• **YOUR INSTRUCTIONS**:
The lines below are to be quoted exactly, from the first through the one that contains "Definition basic_ans (o".

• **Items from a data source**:
(* ===== verification/TaskExecution.v ===== *)
(** * The task executor

    flow/core/executor.py: [TaskExecutor.execute] with everything it awaits.
    The executor runs against a world it does not control: the store, the
    governor, the snapshot sink, the hooks and the task itself may answer
    anything, fail, or be interrupted by a cancellation at any await.  A run
    is therefore judged by its log, the list of its calls with their answers,
    over every possible answer ([log_step]).

    [asyncio.shield] runs a finalizer to its end whether or not the coroutine
    that awaits it is cancelled meanwhile; the log then holds the finalizer's
    calls before those of the coroutine, although the two overlap in time.
    When the event loop is closed the finalizer is abandoned. *)
From Stdlib Require Import ZArith Lia.
From stdpp Require Import prelude gmap list strings.
From S2P Require Import Prelude Redis TaskDb Effects TaskStorage Lifecycle.
Local Open Scope list_scope.

(** ** Calls *)

Inductive hook := OnSuccess (result : json) | OnFailure (e : exn) | OnCancel.

(** What a finalizer calls *)
Inductive basic_op :=
  | Store (o : store_op)
  | SinkWrite (task_id execution_id : string) (parent : option json) (status : string) (terminal : bool) (error : option string)
  | RunHook (h : hook)
  | Release (resource token : string).

Definition basic_ans (o : basic_op) : Type :=
  match o with Store o => store_ans o | SinkWrite _ _ _ _ _ _ | RunHook _ | Release _ _ => res exn unit end.

(** What the executor calls; [asyncio.wait] on the inner task answers [None]
    when it is still pending. *)
Inductive exec_op :=
  | Basic (o : basic_op)
  | LatestStatus (task_id : string)
  | Acquire (resource : string)
  | TaskExecute
  | WaitInner
  | CancelInner
  | GatherInner
  | Register
  | Unregister
  | SetContext
  | ResetContext
  | Shield (p : M basic_ans unit).

Definition exec_ans (o : exec_op) : Type :=
  match o with
  | Basic o => basic_ans o
  | LatestStatus _ => res exn (option string)
  | Acquire _ => res exn string
  | TaskExecute => res exn json
  | WaitInner => res exn (option (res exn json))
  | GatherInner | Shield _ => res exn unit
  | CancelInner | Register | Unregister | SetContext | ResetContext => unit
  end.

Section Executor.

(** [str(e)] *)
Context (str_exn : exn → string).

(** ** Finalizers and helpers *)

Notation basicM := (M basic_ans).

Definition store_call (o : store_op) : basicM (reply o) := perform (Store o).
Definition sink_write (task_id eid : string) (parent : option json) (status : string) (terminal : bool) (error : option string) : basicM unit :=
  perform (SinkWrite task_id eid parent status terminal error).

Definition field (r : row) (k : string) : json := default JNull (r !! k).
(** [rec.get(k)] of a text field; anything else is taken as absent *)
Definition text_field (r : row) (k : string) : option string := match r !! k with Some (JStr s) => Some s | _ => None end.

Definition _is_cancel_requested (task_id : string) : basicM bool :=
  except_exception
    (let! task := store_call (GetTask task_id) in ret (truthy (default (JBool false) (task !! "cancel_requested"%string))))
    (λ _, ret false).

Definition _write_snapshot (task_id status : string) (terminal : bool) (error : option exn) (execution_id : string) : basicM unit :=
  except_exception
    (let! rec := store_call (GetTask task_id) in
     let eid := if bool_decide (execution_id = ""%string) then default ""%string (text_field rec "execution_id") else execution_id in
     sink_write task_id eid (rec !! "parent_task_id"%string) status terminal (str_exn <$> error))
    (λ _, ret tt).

Definition _safe_hook (h : hook) : basicM unit := except_exception (perform (RunHook h)) (λ _, ret tt).

Definition _update_terminal (task_id : string) (updates : row) : basicM bool :=
  except_exception (do! store_call (UpdateTask task_id updates false) in ret true)
    (λ e, if is_core_invalid_transfer e then ret false else raise e).

Definition _settle_cancelled (task_id reason : string) : basicM unit :=
  let! _ := _update_terminal task_id {[ "status" := JStr (word CANCELLED); "cancel_outcome" := JStr reason ]}%string in ret tt.

Definition _finalize_failure (task_id : string) (error : exn) (outcome : string) : basicM unit :=
  let! requested := _is_cancel_requested task_id in
  if requested then
    do! _settle_cancelled task_id outcome in
    do! _write_snapshot task_id (word CANCELLED) true (Some error) "" in
    _safe_hook OnCancel
  else
    let! ok := _update_terminal task_id {[ "status" := JStr (word FAILED); "error" := JStr (str_exn error) ]}%string in
    if ok then
      do! _write_snapshot task_id (word FAILED) true (Some error) "" in
      _safe_hook (OnFailure error)
    else _safe_hook OnCancel.

Definition _finalize_cancel (task_id execution_id : string) : basicM unit :=
  let! _ := _update_terminal task_id {[ "status"%string := JStr (word CANCELLED) ]} in
  do! _write_snapshot task_id (word CANCELLED) true None execution_id in
  _safe_hook OnCancel.

(** ** Main flow *)

Notation execM := (M exec_ans).

Definition basic {A} (p : basicM A) : execM A := lift Basic (λ _ x, x) p.

Definition _shielded_finalize (p : basicM unit) : execM unit := perform (Shield p).

(** The parent recorded in a task; [_MAX_LINEAGE_DEPTH] of them at most *)
Definition _MAX_LINEAGE_DEPTH : nat := 32.

Fixpoint ancestor_resources (fuel : nat) (rec : row) (visited resources : gset string) : basicM (gset string) :=
  match fuel with
  | O => ret resources
  | S fuel =>
      match text_field rec "parent_task_id" with
      | None => ret resources
      | Some parent =>
          if bool_decide (parent ∈ visited) then ret resources
          else
            pbind (store_call (GetTask parent)) (λ r,
              match r with
              | Ok parent_rec =>
                  let resources := match text_field parent_rec "resource" with
                                   | Some a => if bool_decide (a = ""%string) then resources else {[a]} ∪ resources
                                   | None => resources
                                   end in
                  ancestor_resources fuel parent_rec ({[parent]} ∪ visited) resources
              | Err e => if is_exception e then ret resources else raise e
              end)
      end
  end.

Definition _find_ancestor_resources (task_id : string) : basicM (gset string) :=
  pbind (store_call (GetTask task_id)) (λ r,
    match r with
    | Ok rec => ancestor_resources _MAX_LINEAGE_DEPTH rec {[task_id]} ∅
    | Err e => if is_exception e then ret ∅ else raise e
    end).

(** [set(snapshot)] of a JSON value *)
Definition set_of (snapshot : json) : res exn (gset string) :=
  match snapshot with
  | JArr l => if forallb (λ j, match j with JArr _ | JObj _ => false | _ => true end) l
              then Ok (list_to_set (omap (λ j, match j with JStr s => Some s | _ => None end) l)) else Err TypeError'
  | JObj m => Ok (dom m)
  | JStr s => Ok (list_to_set ((λ c, String c ""%string) <$> String.list_ascii_of_string s))
  | _ => Err TypeError'
  end.
(** [self.governor] (when there is one), [self._reuse_words] *)
Record TaskExecutor := { governor : bool; _reuse_words : list string }.
Context (self : TaskExecutor).

(** [_try_reuse_result]: [Some v] when a result is reused *)
Definition _try_reuse_result (task_id : string) : execM (option json) :=
  if bool_decide (_reuse_words self = []) then ret None
  else
    pbind (perform (LatestStatus task_id) : execM (option string)) (λ r,
      match r with
      | Err e => if is_exception e then ret None else raise e
      | Ok latest =>
          if match latest with Some w => bool_decide (w ∈ _reuse_words self) | None => false end then
            except_exception
              (let! rec := basic (store_call (GetTask task_id)) in ret (rec !! "result"%string))
              (λ _, ret None)
          else ret None
      end).

(** [_run_with_timeout], and the call without a timeout *)
Definition task_execute : execM json := perform TaskExecute.

Definition _run_with_timeout : execM json :=
  let abandon (e : exn) : execM json :=
    pbind (perform CancelInner) (λ _, do! (perform GatherInner : execM unit) in raise e) in
  pbind (perform WaitInner : execM (option (res exn json))) (λ r,
    match r with
    | Err CancelledError => abandon CancelledError
    | Err e => raise e
    | Ok None => abandon ExecutionTimeout
    | Ok (Some outcome) => Ret outcome
    end).

(** What happens before the slot is decided: [inl v] is an early return, [inr
    token] goes on with the slot [token] acquired, inherited or not needed. *)
Inductive slot := NoGovernor | Inherited | Token (token : string).

Definition acquire_slot (task_id resource_name : string) : execM slot :=
  if governor self then
    let! snapshot := basic (except_exception
      (let! rec := store_call (GetTask task_id) in ret (field rec "exempt_resources_snapshot")) (λ _, ret JNull)) in
    let! ancestors := match snapshot with
                      | JNull => basic (_find_ancestor_resources task_id)
                      | _ => Ret (set_of snapshot)
                      end in
    if bool_decide (resource_name ∈ ancestors) then ret Inherited
    else
      let! token := (perform (Acquire resource_name) : execM string) in
      ret (Token token)
  else ret NoGovernor.

Definition before_slot (task_id resource_name : string) : execM (json + slot) :=
  let! requested := basic (_is_cancel_requested task_id) in
  if requested then raise CancelledError
  else
    let! reused := _try_reuse_result task_id in
    match reused with
    | Some v => ret (inl v)
    | None => let! sl := acquire_slot task_id resource_name in ret (inr sl)
    end.

(** From the resource ledger to the success hook *)
Definition with_slot (task_id resource_name : string) (timeout : bool) (sl : slot) : execM json :=
  do! match sl with
      | Token _ => except_exception (basic (store_call (UpdateTask task_id {[ "resource"%string := JStr resource_name ]} false)))
                     (λ _, ret tt)
      | _ => ret tt
      end in
  do! basic (store_call (UpdateTask task_id {[ "status"%string := JStr (word RUNNING) ]} false)) in
  do! basic (_write_snapshot task_id (word RUNNING) false None "") in
  let! result := (if timeout then _run_with_timeout else task_execute) in
  let! requested := basic (_is_cancel_requested task_id) in
  if requested then
    do! basic (_settle_cancelled task_id "succeeded_but_cancelled") in
    do! basic (_safe_hook OnCancel) in
    ret result
  else
    let! ok := basic (_update_terminal task_id
      {[ "status" := JStr (word SUCCEEDED); "result" := result; "progress" := JFloat 4607182418800017408 ]}%string) in
    if ok then
      do! basic (_write_snapshot task_id (word SUCCEEDED) true None "") in
      do! basic (_safe_hook (OnSuccess result)) in
      ret result
    else
      do! basic (_safe_hook OnCancel) in
      ret result.

(** The [except] clauses *)
Definition handlers (task_id : string) (e : exn) : execM json :=
  match e with
  | ExecutionTimeout =>
      do! _shielded_finalize (_finalize_failure task_id e "timeout_but_cancelled") in raise TimeoutError
  | CancelledError =>
      let! eid := basic (except_exception
        (let! rec := store_call (GetTask task_id) in ret (default ""%string (text_field rec "execution_id"))) (λ _, ret ""%string)) in
      do! _shielded_finalize (_finalize_cancel task_id eid) in raise CancelledError
  | _ => do! _shielded_finalize (_finalize_failure task_id e "failed_but_cancelled") in raise e
  end.

(** The [finally] clause *)
Definition cleanup (resource_name : string) (sl : slot) : execM unit :=
  pbind (perform ResetContext) (λ _, pbind (perform Unregister) (λ _,
    match sl with
    | Token token => if bool_decide (token = ""%string) then ret tt
                     else _shielded_finalize (perform (Release resource_name token))
    | _ => ret tt
    end)).

(** The [try] statement, once the locals [token] and [inherited] are known *)
Definition guarded (task_id resource_name : string) (sl : slot) (p : execM json) : execM json :=
  finally (catch p (handlers task_id)) (cleanup resource_name sl).

Definition execute (task_id resource_name : string) (timeout : bool) : execM json :=
  pbind (perform Register) (λ _, pbind (perform SetContext) (λ _,
    pbind (before_slot task_id resource_name) (λ r,
      match r with
      | Err e => guarded task_id resource_name NoGovernor (raise e)
      | Ok (inl v) => guarded task_id resource_name NoGovernor (ret v)
      | Ok (inr sl) => guarded task_id resource_name sl (with_slot task_id resource_name timeout sl)
      end))).

End Executor.

(** ** Logs *)

Definition event : Type := { o : exec_op & exec_ans o }.
Definition basic_event (o : basic_op) (x : basic_ans o) : event := existT (Basic o) x.

(** A finalizer's calls: nobody cancels the inner task of a shield. *)
Definition not_cancelled {A} (x : res exn A) : Prop := match x with Err CancelledError => False | _ => True end.

Definition basic_step (o : basic_op) (log : list event) (x : basic_ans o) (log' : list event) : Prop :=
  log' = log ++ [basic_event o x] ∧
  match o return basic_ans o → Prop with
  | Store _ | SinkWrite _ _ _ _ _ _ | RunHook _ | Release _ _ => not_cancelled
  end x.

• **OUTPUT**:
(* ===== verification/TaskExecution.v ===== *)
(** * The task executor

    flow/core/executor.py: [TaskExecutor.execute] with everything it awaits.
    The executor runs against a world it does not control: the store, the
    governor, the snapshot sink, the hooks and the task itself may answer
    anything, fail, or be interrupted by a cancellation at any await.  A run
    is therefore judged by its log, the list of its calls with their answers,
    over every possible answer ([log_step]).

    [asyncio.shield] runs a finalizer to its end whether or not the coroutine
    that awaits it is cancelled meanwhile; the log then holds the finalizer's
    calls before those of the coroutine, although the two overlap in time.
    When the event loop is closed the finalizer is abandoned. *)
From Stdlib Require Import ZArith Lia.
From stdpp Require Import prelude gmap list strings.
From S2P Require Import Prelude Redis TaskDb Effects TaskStorage Lifecycle.
Local Open Scope list_scope.

(** ** Calls *)

Inductive hook := OnSuccess (result : json) | OnFailure (e : exn) | OnCancel.

(** What a finalizer calls *)
Inductive basic_op :=
  | Store (o : store_op)
  | SinkWrite (task_id execution_id : string) (parent : option json) (status : string) (terminal : bool) (error : option string)
  | RunHook (h : hook)
  | Release (resource token : string).

Definition basic_ans (o : basic_op) : Type :=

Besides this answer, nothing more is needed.